What’s the difference between hot and cold thermoplastic?

Hot and cold thermoplastic are two products commonly used in the line marking industry due to the longevity of the markings once laid.

Hot thermoplastic is a plastic polymer that can be used once heated to around 200c; cold thermoplastic (MMA) is technically not a thermoplastic as it’s a reactive resin called methyl methacrylate that works when peroxide is added.

Hot thermoplastic is commonly used when marking parking spaces, roads and outdoor sports markings on tarmac. Hot thermoplastic can be used on concrete as long as a primer has been applied, which acts as an adhesive.

Picture: Hot thermoplastic markings being laid

Cold thermoplastic is used with a draw box for wording, directional arrows and car park bays. Cold thermoplastic has peroxide added to it that sets off a chemical reaction that heats it up so that it can be used for line marking, and helps it to set. Take a look at the video on our YouTube channel to see one of our operatives marking a disabled parking symbol using a draw box. Spray MMA is used with one of our line marking machines when a draw box can’t be used. Reactive beads are added when using spray MMA to cure the line markings.

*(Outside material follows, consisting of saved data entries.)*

(** * Chess companion: board tracking, position detection and analysis scheduling

    A shallow embedding of the pipeline of
    [src/chess/chess_companion_standalone.py] (class
    [ChessCompanionSimplified]): the cached board mask, the fast and the
    fallback position extraction, the position-change loop, the analysis
    scheduler with its busy flag, the commentary buffer and the on-demand
    tool path.

    The vision service, the analyzer, the capture device, PIL/OpenCV and
    python-chess are external collaborators.  Every call to one of them is
    modelled as an oracle: the environment record [Env] holds what the call
    answers (a value or a raised exception), and the call is logged in a
    trace so that statements can speak about which collaborators were
    invoked and with which arguments. *)

From stdpp Require Import gmap strings list fin_maps.
From Stdlib Require Import ZArith.

Local Open Scope Z_scope.
Local Open Scope string_scope.
Local Open Scope list_scope.

(** ** Python values and exceptions *)

(** The exception classes the handlers of the source tell apart.
    [BaseOnly] stands for a [BaseException] that is not an [Exception]
    ([asyncio.CancelledError], [KeyboardInterrupt]): [except Exception]
    lets it through, a bare [except:] and [finally] do not. *)
Inductive exn : Type :=
  | ValueError
  | TypeError
  | KeyError
  | OtherException
  | BaseOnly.

Definition is_Exception (e : exn) : bool :=
  match e with
  | BaseOnly => false
  | _ => true
  end.

(** Outcome of a call: it returns a value or raises. *)
Inductive res (A : Type) : Type :=
  | Ret (a : A)
  | Raise (e : exn).
Arguments Ret {A} a.
Arguments Raise {A} e.

(** A captured frame is never inspected by the pipeline itself, only
    handed to collaborators: it is identified by a number. *)
Inductive Frame : Type := FrameId (n : N).

(** A Python float that is only stored and passed on, kept as its
    64-bit pattern. *)
Inductive pyfloat : Type := Float64 (bits : Z).

(** The values found in the analysis dictionaries. *)
Inductive pyval : Type :=
  | VStr (s : string)
  | VImage (mime_type data : string).

(** One perspective's analysis: a dictionary with text and image entries
    ("formatted_for_gemini", "board_screenshot", "user_query", ...). *)
Abbreviation Analysis := (gmap string pyval).

(** The analyzer's answer: perspective name to analysis. *)
Abbreviation Analyses := (gmap string Analysis).

(** Truth value of a dictionary: empty is false. *)
Definition dict_truthy {V : Type} (d : gmap string V) : bool :=
  negb (bool_decide (d = ∅)).

(** Truth value of a string: empty is false. *)
Definition str_truthy (s : string) : bool :=
  negb (bool_decide (s = "")).

(** ** The commentary buffer ([_run_transcription_sync]) *)

(** [l[-k:]]: the last [k] elements, the whole list when it is shorter. *)
Definition py_last (k : nat) {A : Type} (l : list A) : list A :=
  drop (length l - k) l.

Record Alternative : Type := mkAlternative { transcript : string }.

Record SpeechResult : Type := mkSpeechResult {
  alternatives : list Alternative;
  is_final : bool
}.

Record Response : Type := mkResponse { results : list SpeechResult }.

(** Lines 887-890: append, then keep the last 10 lines. *)
Definition append_commentary (buffer : list string) (line : string)
  : list string :=
  let buffer := (buffer ++ [line])%list in
  if bool_decide (10 < length buffer)%nat then py_last 10 buffer else buffer.

Section Transcription.

(** The builtin [str.strip]. *)
Variable str_strip : string -> string.

(** The transcript a response contributes, if any: the first alternative
    of the first result, when the result is final and the transcript is
    not blank (lines 872-882). *)
Definition finalized_transcript (response : Response) : option string :=
  match results response with
  | [] => None
  | result :: _ =>
      match alternatives result with
      | [] => None
      | alt :: _ =>
          if is_final result && str_truthy (str_strip (transcript alt))
          then Some (transcript alt)
          else None
      end
  end.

When markings needs to be reflective, such as road markings and airport markings, glass beads are added as the markings are laid. Although you can use recycled glass it can appear a bit dull so virgin glass is used for optimal reflectivity even from great distances, which is especially important in aviation.

As with all markings they are only as good as the surfaces they have been marked on. Having properly prepared surfaces that are clean and clear of debris are essential for line markings to last. For more information about thermoplastic or ground preparation get in touch via our contact page.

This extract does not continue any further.